A matriz ideal: alta densidade nutricional e baixo processamento
Gráficos apresentados no artigo (páginas 4 e 5) ilustram claramente o espaço ideal para a alimentação humana: uma zona verde onde a densidade de nutrientes é alta ou média e o processamento dos alimentos é baixo ou moderado. Essa zona corresponde amplamente aos padrões alimentares ancestrais, que se baseavam em alimentos integrais, com certo uso de técnicas tradicionais de processamento, e com presença significativa de alimentos de origem animal.

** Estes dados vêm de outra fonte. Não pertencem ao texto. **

Lemma intq_take_ok s : inv s -> intq_empty (q s) = false ->
  exists b s', intq_take s = Ok (Got b, s') /\ inv s' /\ contents (q s) = b :: contents (q s').
Proof.
  intros H He. destruct (contents_take _ (i_wf s H) He) as (b & Hb & Hc). rewrite /intq_take Hb. cbn [oget obind].
  destruct (i_wf s H) as [W1 W2 W3].
  have Hwf : qwf (mk_intq (lock (q s)) (not_full (q s)) (not_empty (q s)) (buf (q s)) (head (q s)) (next (tail (q s)))).
  { split; [done|done|]. by apply next_range. }
  destruct (signal_ok (Put 0) _ s H Hwf) as (s' & Hs & Hi & Hq); try done.
  - simpl. rewrite full_count //. apply bool_decide_eq_false. intros Hcnt.
    have := count_bound (q s). have := length_seq. intros _ Hlt. have Hl := f_equal length Hc. rewrite /contents /= !length_fmap !length_seq in Hl. lia.
  - intros t o' Hp. destruct (i_wait s H t o' Hp) as (Hw & _ & Hbl). destruct o'; [|done]. simpl in Hbl. congruence.
  - exists b, s'. rewrite Hs. split; [done|]. split; [done|]. by rewrite Hq contents_waiter.
Qed.
Lemma intq_store_ok b s : inv s -> intq_full (q s) = false ->
  exists s', intq_store b s = Ok (Did_put b, s') /\ inv s' /\ contents (q s') = contents (q s) ++ [b].
Proof.
  intros H Hf. have Hc := contents_store _ b (i_wf s H) Hf. rewrite /intq_store. destruct (i_wf s H) as [W1 W2 W3].
  set x := mk_intq _ _ _ _ _ _ in Hc |- *.
  have Hwf : qwf x. { split; [by rewrite length_insert|by apply next_range|done]. }
  destruct (signal_ok Get x s H Hwf) as (s' & Hs & Hi & Hq); try done.
  - intros t o' Hp. destruct (i_wait s H t o' Hp) as (Hw & _ & Hbl). destruct o'; [done|]. simpl in Hbl. congruence.
  - exists s'. rewrite Hs. split; [done|]. split; [done|]. by rewrite Hq contents_waiter.
Qed.

Lemma signal_leave o t s : waiter o (q s) <> Some t ->
  signal o (leave t s) = match signal o s with Ok s' => Ok (leave t s') | Err e => Err e end.
Proof.
  intros Hw. rewrite /signal /=. destruct (blocked o (q s)); [done|]. simpl. destruct (waiter o (q s)) as [w|]; [|done].
  have Hne : w <> t by congruence. rewrite /thread_unblock /= lookup_delete_ne //.
  destruct (procs s !! w) as [[]|]; try done. simpl. rewrite /set_pc /leave /set_q /=. by rewrite delete_insert_ne.
Qed.
Lemma no_waiter_left o t s : inv (leave t s) -> waiter o (q s) <> Some t.
Proof. intros H Hw. destruct (waiter_in_wait o (leave t s) t H Hw) as (o' & Hp). by rewrite /= lookup_delete_eq in Hp. Qed.

Lemma run_leave o t s : inv (leave t s) -> blocked o (q s) = false -> run (Some t) o s = run None o (leave t s).
Proof.
  intros H Hb. rewrite /run /= Hb. destruct o as [|b]; rewrite /intq_take /intq_store /=.
  - destruct (buf (q s) !! Z.to_nat (tail (q s))); [|done]. simpl. set x := mk_intq _ _ _ _ _ _.
    change (set_q x (leave t s)) with (leave t (set_q x s)). rewrite signal_leave; [|by destruct (signal (Put 0) (set_q x s))].
    exact (no_waiter_left (Put 0) t s H).
  - set x := mk_intq _ _ _ _ _ _.
    change (set_q x (leave t s)) with (leave t (set_q x s)). rewrite signal_leave; [|by destruct (signal Get (set_q x s))].
    exact (no_waiter_left Get t s H).
Qed.

Lemma run_none_ok o s : inv s -> blocked o (q s) = false ->
  exists e s', run None o s = Ok (Some e, s') /\ inv s' /\ track (Some e) (q s) (q s').
Proof.
  intros H Hb. rewrite /run Hb. destruct o as [|b].
  - destruct (intq_take_ok s H Hb) as (b & s' & -> & Hi & Hc). by exists (Got b), s'.
  - destruct (intq_store_ok b s H Hb) as (s' & -> & Hi & Hc). by exists (Did_put b), s'.
Qed.

(** The thread [t] takes the free lock and waits. *)
Lemma wait_ok t o s : inv (leave t s) -> lock (q s) = None -> blocked o (q s) = true ->
  exists s', wait t o (set_q (set_lock (Some t) (q s)) s) = Ok s' /\ inv s' /\ contents (q s') = contents (q s) /\ procs s' = <[t := In_wait o]> (procs s).
Proof.
  intros H Hl Hb. destruct H as [I1 I2 I3 I4 I5 I6]. rewrite /wait. have -> : blocked o (q (set_q (set_lock (Some t) (q s)) s)) = true by destruct o.
  simpl. eexists. split; [done|]. split; [|split; [by destruct o|done]].
  have Hn : forall t' o', t' <> t -> procs s !! t' <> Some (In_wait o').
  { intros t' o' Hne Hp. destruct (I2 t' o') as (_ & Hl' & _); [by rewrite /= lookup_delete_ne|]. simpl in Hl'. congruence. }
  have Hne : not_empty (q s) = None.
  { destruct (not_empty (q s)) as [w|] eqn:Hw; [|done]. have Hp := I3 w Hw. simpl in Hp. rewrite lookup_delete_Some in Hp. destruct Hp as [Hwt Hp]. by apply Hn in Hp. }
  have Hnf : not_full (q s) = None.
  { destruct (not_full (q s)) as [w|] eqn:Hw; [|done]. destruct (I4 w Hw) as (b & Hp). simpl in Hp. rewrite lookup_delete_Some in Hp. destruct Hp as [Hwt Hp]. by apply Hn in Hp. }
  split; cbn [q procs set_q set_pc].
  - destruct I1. by destruct o.
  - intros t' o'. destruct (decide (t' = t)) as [-> | Hd]; [|rewrite lookup_insert_ne //; by intros ?%Hn].
    rewrite lookup_insert_eq. intros [= <-]. by destruct o.
  - intros t'. destruct o as [|b]; simpl; [|congruence]. intros [= <-]. by rewrite lookup_insert_eq.
  - intros t'. destruct o as [|b]; simpl; [congruence|]. intros [= <-]. exists b. by rewrite lookup_insert_eq.
  - intros t' o'. destruct (decide (t' = t)) as [-> | Hd]; [by rewrite lookup_insert_eq|]. rewrite lookup_insert_ne // => Hp.
    have Hl' := I5 t' o'. simpl in Hl'. rewrite lookup_delete_ne // Hl in Hl'. by apply Hl' in Hp.
  - intros t' Hlk. have Ht : t' = t by destruct o; simpl in Hlk; congruence. subst t'. exists o. left. by rewrite lookup_insert_eq.
Qed.

(** A thread stops in [lock_acquire]. *)
Lemma inv_At_lock t o s : inv (leave t s) -> inv (set_pc t (At_lock o) s).
Proof.
  intros [I1 I2 I3 I4 I5 I6]. cbn [q procs leave] in *. split; cbn [q procs set_pc].
  - done.
  - intros t' o'. destruct (decide (t' = t)) as [-> | Hd]; [by rewrite lookup_insert_eq|]. rewrite lookup_insert_ne // => Hp. apply I2. by rewrite lookup_delete_ne.
  - intros t' Hp%I3. apply lookup_delete_Some in Hp as [? ?]. by rewrite lookup_insert_ne.
  - intros t' (b & Hp)%I4. exists b. apply lookup_delete_Some in Hp as [? ?]. by rewrite lookup_insert_ne.
  - intros t' o'. destruct (decide (t' = t)) as [-> | Hd]; [by rewrite lookup_insert_eq|]. rewrite lookup_insert_ne // => Hp. apply (I5 t' o'). by rewrite lookup_delete_ne.
  - intros t' (o' & Hp)%I6. exists o'. rewrite !lookup_delete_Some in Hp. destruct Hp as [[? ?]|[? ?]]; rewrite lookup_insert_ne //; auto.
Qed.
Lemma run_some_ok t o s : inv (leave t s) ->
  exists e s', run (Some t) o s = Ok (e, s') /\ inv s' /\ track e (q s) (q s').
Proof.
  intros H. destruct (blocked o (q s)) eqn:Hb.
  - rewrite /run Hb. destruct (lock (q s)) as [h|] eqn:Hl.
    + eexists _, _. split; [done|]. split; [by apply inv_At_lock|done].
    + destruct (wait_ok t o s H Hl Hb) as (s' & -> & Hi & Hc & _). by exists None, s'.
  - rewrite run_leave //. destruct (run_none_ok o (leave t s) H Hb) as (e & s' & -> & Hi & Ht). by exists (Some e), s'.
Qed.

(** Threads that are not in a wait can be taken out. *)
Lemma inv_leave_free t s : inv s -> procs s !! t = None \/ (exists o, procs s !! t = Some (At_lock o)) -> inv (leave t s).
Proof.
  intros [I1 I2 I3 I4 I5 I6] Ht.
  have Hne : forall t' p, procs s !! t' = Some p -> (forall o, p <> At_lock o) -> t' <> t.
  { intros t' p Hp Hn ->. destruct Ht as [Ht|[o Ht]]; [congruence|]. rewrite Ht in Hp. injection Hp as <-. by apply (Hn o). }
  split; cbn [q procs leave].
  - done.
  - intros t' o' [_ Hp]%lookup_delete_Some. by apply I2.
  - intros t' Hp%I3. rewrite lookup_delete_ne //. by apply not_eq_sym, (Hne t' _ Hp).
  - intros t' (b & Hp)%I4. exists b. rewrite lookup_delete_ne //. by apply not_eq_sym, (Hne t' _ Hp).
  - intros t' o' [_ Hp]%lookup_delete_Some. by apply (I5 t' o').
  - intros t' (o' & Hp)%I6. exists o'. have Hd : t' <> t by destruct Hp as [Hp|Hp]; by apply (Hne t' _ Hp). by rewrite lookup_delete_ne.
Qed.
(** The woken thread releases the lock. *)
Lemma inv_release t o s : inv s -> procs s !! t = Some (Woken o) ->
  lock (q s) = Some t /\ inv (leave t (set_q (set_lock None (q s)) s)).
Proof.
  intros [I1 I2 I3 I4 I5 I6] Ht. have Hl := I5 t o Ht. split; [done|].
  have Hn : forall t' o', procs s !! t' <> Some (In_wait o').
  { intros t' o' Hp. destruct (I2 t' o' Hp) as (_ & Hl' & _). have Htt : t' = t by congruence. subst. congruence. }
  split; cbn [q procs leave set_q set_lock lock not_empty not_full].
  - destruct I1. by split.
  - intros t' o' [_ Hp]%lookup_delete_Some. by apply Hn in Hp.
  - by intros t' Hp%I3%Hn.
  - intros t' (b & Hp)%I4. by apply Hn in Hp.
  - intros t' o' [Hne Hp]%lookup_delete_Some. apply I5 in Hp. congruence.
  - done.
Qed.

Considerações especiais: grupos com necessidades elevadas
O modelo proposto é particularmente relevante para populações com necessidades nutricionais específicas — como crianças pequenas, gestantes, lactantes e idosos. Nesses grupos, a deficiência de nutrientes como ferro, zinco e vitamina B12 pode causar consequências graves e duradouras, como atraso no crescimento e problemas no desenvolvimento cognitivo. Por isso, organismos como a Organização Mundial da Saúde (OMS) recomendam a inclusão diária de alimentos de origem animal na alimentação complementar de crianças entre 6 e 23 meses.
Conclusão
A proposta dos autores não é um plano alimentar fechado, mas sim um quadro flexível que permite uma ampla diversidade de dietas dentro de parâmetros seguros e eficazes. A recomendação principal é simples: dar preferência a alimentos densos em nutrientes, majoritariamente minimamente processados, respeitando as tradições alimentares e as preferências individuais. Trata-se de uma visão mais inclusiva e adaptativa, que valoriza tanto a ciência nutricional quanto o contexto humano em que ela se insere.
Diante do aumento global de doenças relacionadas à alimentação, talvez seja hora de repensar o conceito de “alimentação saudável” e substituí-lo por algo mais robusto, realista e centrado no ser humano: a nutrição adequada.